Reputation: 129
I have a Deep learning model and i want to load that model only once when my api start. Right now model is loading for every request made in my api service with the test image, and it is taking fair bit of time to print an output.
I tried loading my model with fastapi @app.on_event('startup')
main.py
@app.on_event('startup')
def init_data():
print("init call")
model = load_model(model_path)
return model
and I want to import this model variable to another python file classification.py
#classification.py
pred = model.predict(image)
I am not sure if this is the correct way to do this.

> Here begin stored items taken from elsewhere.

(** The words before [user@host], seen by the pattern of a flag that the
    configuration does not write. *)
Lemma flag_tokens_skippable flag :
  is_digit flag = false -> is_space flag = false -> flag <> ":" ->
  (type c = dynamic -> flag <> "D") ->
  (type c = local -> flag <> "L") ->
  (type c = remote -> flag <> "R") ->
  Forall (skippable flag) (flag_tokens c).
Proof.
  intros Hd Hs Hcolon HD HL HR.
  destruct flag_cases as [(Ht & Hp & _ & ->)|[(Ht & Hm & ->)|[(Ht & _ & _ & ->)|(Ht & Hm & ->)]]].
  - constructor; [split; [reflexivity|cbn; specialize (HD Ht); congruence]|].
    constructor; [|constructor]. apply skippable_digits; assumption.
  - apply skippable_forward_tokens; [assumption..|].
    split; [reflexivity|cbn; specialize (HL Ht); congruence].
  - constructor; [split; [reflexivity|cbn; specialize (HL Ht); congruence]|].
    constructor; [|constructor].
    split; [reflexivity|]. vm_compute. congruence.
  - apply skippable_forward_tokens; [assumption..|].
    split; [reflexivity|cbn; specialize (HR Ht); congruence].
Qed.

Lemma port_tokens_skippable flag :
  is_digit flag = false -> flag <> "p" ->
  Forall (skippable flag) (port_tokens c).
Proof.
  intros Hd Hp. unfold port_tokens. destruct (decide _); [constructor|].
  constructor; [split; [reflexivity|cbn; congruence]|].
  constructor; [|constructor].
  apply skippable_digits; [exact (parsed_port c Hc)|exact Hd].
Qed.

Lemma head_tokens_skippable flag :
  flag <> "h" -> flag <> "N" ->
  Forall (skippable flag) [lit "ssh"; lit "-N"].
Proof.
  intros Hh HN.
  constructor; [split; [reflexivity|vm_compute; congruence]|].
  constructor; [split; [reflexivity|vm_compute; congruence]|constructor].
Qed.

(** No match of the pattern of a flag that the configuration does not
    write. *)
Lemma export_words_split :
  export_tokens c =
  ([lit "ssh"; lit "-N"] ++ flag_tokens c ++ port_tokens c) ++ [user_host c].
Proof. unfold export_tokens. rewrite <- !app_assoc. reflexivity. Qed.

Lemma export_other_flag flag :
  is_digit flag = false -> is_space flag = false -> flag <> ":" ->
  flag <> "h" -> flag <> "N" -> flag <> "p" ->
  (type c = dynamic -> flag <> "D") ->
  (type c = local -> flag <> "L") ->
  (type c = remote -> flag <> "R") ->
  findall_forward flag 0 (spaced (export_tokens c)) = [] /\
  search_number flag (spaced (export_tokens c)) = None.
Proof.
  intros Hd Hs Hcolon Hh HN Hp HD HL HR.
  assert (Hall : Forall (skippable flag)
                   ([lit "ssh"; lit "-N"] ++ flag_tokens c ++ port_tokens c)).
  { apply Forall_app. split; [apply head_tokens_skippable; assumption|].
    apply Forall_app. split;
      [apply flag_tokens_skippable|apply port_tokens_skippable]; assumption. }
  rewrite export_words_split. split.
  - apply findall_forward_spaced_none; auto using user_host_ws_free.
  - apply search_number_spaced_none; auto using user_host_ws_free.
Qed.

Lemma export_tail_forward flag :
  is_digit flag = false -> is_space flag = false -> flag <> "p" ->
  findall_forward flag 0 (spaced (port_tokens c ++ [user_host c])) = [].
Proof.
  intros Hd Hs Hp. apply findall_forward_spaced_none;
    auto using user_host_ws_free, port_tokens_skippable.
Qed.

(** The matches of the flag of the configuration are its forwards. *)
Lemma export_same_flag flag :
  is_digit flag = false -> is_space flag = false ->
  flag <> "h" -> flag <> "N" -> flag <> "p" ->
  forallb triple_ok (emitted_forwards c) = true ->
  flag_tokens c = forward_tokens ["-"; flag] (emitted_forwards c) ->
  findall_forward flag 0 (spaced (export_tokens c)) = emitted_forwards c.
Proof.
  intros Hd Hs Hh HN Hp Hm Hf. unfold export_tokens. rewrite Hf.
  rewrite findall_forward_spaced_skips
    by (assumption || apply head_tokens_skippable; assumption).
  rewrite findall_forward_spaced_hits by exact Hm.
  rewrite export_tail_forward by assumption. apply app_nil_r.
Qed.

(** The default [-L :localhost:] is no match. *)
Lemma export_default_forward :
  flag_tokens c = [["-"; "L"]; lit ":localhost:"] ->
  findall_forward "L" 0 (spaced (export_tokens c)) = [].
Proof.
  intros Hf. unfold export_tokens. rewrite Hf.
  rewrite findall_forward_spaced_skips
    by (reflexivity || apply head_tokens_skippable; discriminate).
  change ([["-"; "L"]; lit ":localhost:"] ++ port_tokens c ++ [user_host c])
    with (["-"; "L"] :: lit ":localhost:" :: port_tokens c ++ [user_host c]).
  rewrite findall_forward_spaced_flag;
    [|reflexivity|split; [reflexivity|vm_compute; discriminate]
     |discriminate|reflexivity].
  apply export_tail_forward; (reflexivity || discriminate).
Qed.

Lemma export_listen_port :
  digits (local_port c) = true ->
  flag_tokens c = [["-"; "D"]; local_port c] ->
  search_number "D" (spaced (export_tokens c)) = Some (local_port c).
Proof.
  intros Hd Hf. unfold export_tokens. rewrite Hf.
  rewrite search_number_spaced_skips
    by (reflexivity || apply head_tokens_skippable; discriminate).
  apply search_number_spaced_hit. exact Hd.
Qed.

Lemma flag_tokens_skippable_p : Forall (skippable "p") (flag_tokens c).
Proof. apply flag_tokens_skippable; (reflexivity || discriminate). Qed.

Lemma export_ssh_port :
  search_number "p" (spaced (export_tokens c)) =
  if decide (ssh_port c = lit "22") then None else Some (ssh_port c).
Proof.
  unfold export_tokens, port_tokens. destruct (decide _) as [E|E].
  - rewrite !app_assoc, app_nil_r.
    apply search_number_spaced_none; [reflexivity| |exact user_host_ws_free].
    apply Forall_app. split;
      [apply head_tokens_skippable; discriminate|exact flag_tokens_skippable_p].
  - rewrite app_assoc.
    rewrite search_number_spaced_skips; [|reflexivity|].
    + apply search_number_spaced_hit. exact (parsed_port c Hc).
    + apply Forall_app. split;
        [apply head_tokens_skippable; discriminate|exact flag_tokens_skippable_p].
Qed.

Lemma search_user_host_spaced s :
  search_user_host s = search_user_host_ws (" " :: s).
Proof. reflexivity. Qed.

Lemma export_user_host_last :
  search_user_host_ws (spaced [user_host c]) = Some (ssh_user c, ssh_host c).
Proof.
  change (spaced [user_host c])
    with (" " :: (ssh_user c ++ "@" :: ssh_host c) ++ []).
  rewrite app_nil_r.
  apply search_user_host_ws_hit; [exact (parsed_user c Hc)|exact (parsed_host c Hc)].
Qed.

(** Some [user@host] is always found in the exported text. *)
Lemma export_user_host_found :
  is_Some (search_user_host (export_to_command c)).
Proof.
  rewrite search_user_host_spaced, <- export_spaced, export_words_split, spaced_app.
  apply search_user_host_ws_later. rewrite export_user_host_last.
  eexists. reflexivity.
Qed.

(** It is the one of the configuration when no forward written before it
    has an [@] in its host. *)
Lemma export_user_host :
  Forall (fun m : str * str * str => "@" ∉ m.1.2) (emitted_forwards c) ->
  search_user_host (export_to_command c) = Some (ssh_user c, ssh_host c).
Proof.
  intros Hat.
  rewrite search_user_host_spaced, <- export_spaced, export_words_split.
  rewrite search_user_host_ws_spaced_skips; [exact export_user_host_last|].
  assert (Hno_at : forall b : str,
            forallb host_char b = true -> "@" ∉ b -> forallb user_char b = true).
  { intros b Hb Hn. apply forallb_forall. intros x Hx.
    rewrite forallb_forall in Hb. specialize (Hb x Hx).
    unfold user_char. rewrite (host_char_not_space x Hb). cbn.
    rewrite ascii_eqb_neq; [reflexivity|].
    intros ->. apply Hn, list_elem_of_In, Hx. }
  assert (Hfw : forall flag, user_char flag = true ->
            forallb triple_ok (emitted_forwards c) = true ->
            Forall (fun t => forallb user_char t = true)
              (forward_tokens ["-"; flag] (emitted_forwards c))).
  { intros flag Hflag Hm.
    induction (emitted_forwards c) as [|[[a b] d] fs IH]; [constructor|].
    cbn in Hm. apply andb_prop in Hm as [Hm Hfs].
    apply Forall_cons in Hat as [Hb Hat]. cbn in Hb.
    change (forward_tokens ["-"; flag] ((a, b, d) :: fs))
      with (["-"; flag] :: tunnel_spec a b d :: forward_tokens ["-"; flag] fs).
    constructor; [cbn; rewrite Hflag; reflexivity|].
    constructor; [|exact (IH Hat Hfs)].
    unfold triple_ok, digits, host_name in Hm.
    apply andb_prop in Hm as [[[_ Ha]%andb_prop [_ Hh]%andb_prop]%andb_prop [_ Hd]%andb_prop].
    unfold tunnel_spec. rewrite !forallb_app.
    rewrite (forallb_impl _ _ a digit_user_char Ha),
      (forallb_impl _ _ d digit_user_char Hd), (Hno_at b Hh Hb).
    reflexivity. }
  apply Forall_app. split; [repeat constructor|].
  apply Forall_app. split.
  - destruct flag_cases as [(_ & Hp & _ & ->)|[(_ & Hm & ->)|[(_ & _ & _ & ->)|(_ & Hm & ->)]]].
    + constructor; [reflexivity|]. constructor; [|constructor].
      unfold digits in Hp. apply andb_prop in Hp as [_ Hp].
      exact (forallb_impl _ _ _ digit_user_char Hp).
    + apply Hfw; [reflexivity|exact Hm].
    + repeat constructor.
    + apply Hfw; [reflexivity|exact Hm].
  - unfold port_tokens. destruct (decide _); [constructor|].
    constructor; [reflexivity|]. constructor; [|constructor].
    pose proof (parsed_port c Hc) as Hp.
    unfold digits in Hp. apply andb_prop in Hp as [_ Hp].
    exact (forallb_impl _ _ _ digit_user_char Hp).
Qed.

End RoundTrip.

(** The exported words of a parsed configuration are not empty and have no
    whitespace. *)
Lemma parse_export_tokens command c :
  parse_ssh_command command = Ok c ->
  forallb is_token (export_tokens c) = true.
Proof.
  intros H. apply export_tokens_are_tokens. exact (parse_parsed _ _ H).
Qed.

(** ** C2: round trip *)

(** C2, as stated, fails.  A dynamic configuration parsed from a command
    with two [-L] triples keeps them in ['forwards'], and the configuration
    parsed from its exported text has none.  And for a single forward whose
    host has an [@], the exported text has the forward before [user@host],
    and the forward is taken as user and host. *)
Lemma C2_round_trip_fails :
  (exists c c',
     parse_ssh_command
       (lit "ssh -L 27017:mongo-0:27017 -L 27018:mongo-1:27017 -D 1080 bob@db.internal")
       = Ok c /\
     parse_ssh_command (export_to_command c) = Ok c' /\
     forwards c' <> forwards c) /\
  (exists c c',
     parse_ssh_command (lit "ssh bob@srv -L 8080:u@h:80") = Ok c /\
     length (local_matches (lit "ssh bob@srv -L 8080:u@h:80")) = 1 /\
     parse_ssh_command (export_to_command c) = Ok c' /\
     ssh_user c = lit "bob" /\ ssh_user c' = lit "8080:u" /\
     ssh_host c = lit "srv" /\ ssh_host c' = lit "h:80").
Proof.
  split.
  - eexists. eexists. split; [vm_compute; reflexivity|].
    split; [vm_compute; reflexivity|]. vm_compute. discriminate.
  - eexists. eexists. split; [vm_compute; reflexivity|].
    split; [vm_compute; reflexivity|].
    split; [vm_compute; reflexivity|].
    repeat split; vm_compute; reflexivity.
Qed.

Section RoundTripTheorem.

Lemma ssh_port_matches d rs ls x :
  ssh_port (apply_dynamic_match d (apply_remote_matches rs
              (apply_local_matches ls x))) = ssh_port x.
Proof.
  destruct d, rs as [|[[? ?] ?] [|? ?]], ls as [|[[? ?] ?] [|? ?]]; reflexivity.
Qed.
(** * Outlook calendar to Google Calendar importer: translation and import

    A shallow embedding of [ics_to_google_calendar.py]: the timezone
    normaliser [normalize_timezone], the event translator
    [_convert_vevent_to_google_event] and the submission loop
    [import_events] with [_get_existing_uids].

    Text is modelled as ASCII [string]; [str.lower], [str.upper] and
    [str.strip] are the ASCII restrictions of the Python methods.  A
    property read with [vevent.get(name)] is an [option]; Python's truth
    test on it ([if uid:]) is [truthy]: the property is there and its text
    is not empty. *)

From Stdlib Require Import ZArith Lia List String Ascii Bool.
From stdpp Require Import base decidable option list strings gmap.
Import ListNotations.

Local Open Scope string_scope.
Local Open Scope Z_scope.

(** ** Python string operations *)

Module PyStr.

Definition lower_ascii (c : ascii) : ascii :=
  let n := nat_of_ascii c in
  if ((65 <=? n) && (n <=? 90))%nat then ascii_of_nat (n + 32) else c.

Definition upper_ascii (c : ascii) : ascii :=
  let n := nat_of_ascii c in
  if ((97 <=? n) && (n <=? 122))%nat then ascii_of_nat (n - 32) else c.

Fixpoint lower (s : string) : string :=
  match s with
  | EmptyString => EmptyString
  | String c s' => String (lower_ascii c) (lower s')
  end.

Fixpoint upper (s : string) : string :=
  match s with
  | EmptyString => EmptyString
  | String c s' => String (upper_ascii c) (upper s')
  end.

Any help regarding this will be appreciated.
Thanks
Upvotes: 4
Views: 6444
Reputation: 1194
So what you need, it is just to encapsulate this in some functions and pass the model along.
# main.py
import classification
# Other imports...
model = load_model(model_path)
# Model is global so loaded once.
# ...
@app.get('/whatever/page')
def predict(image):
global model # We make sure model is not local
# We call classification's predict function
result = classification.predict(image, model)
#...
#classification.py
# import ...
# The function predict takes the model as a param, and the image to predict.
def predict(image, model):
pred = model.predict(image)
# ...
return pred
You should do this better with typing of the parameters, etc. but that gives an idea of the dataflow. Another approach would be to load the model in the root of classification.py
so you don't need to pass it along. That will be executed only once when imported the first time.
Upvotes: 2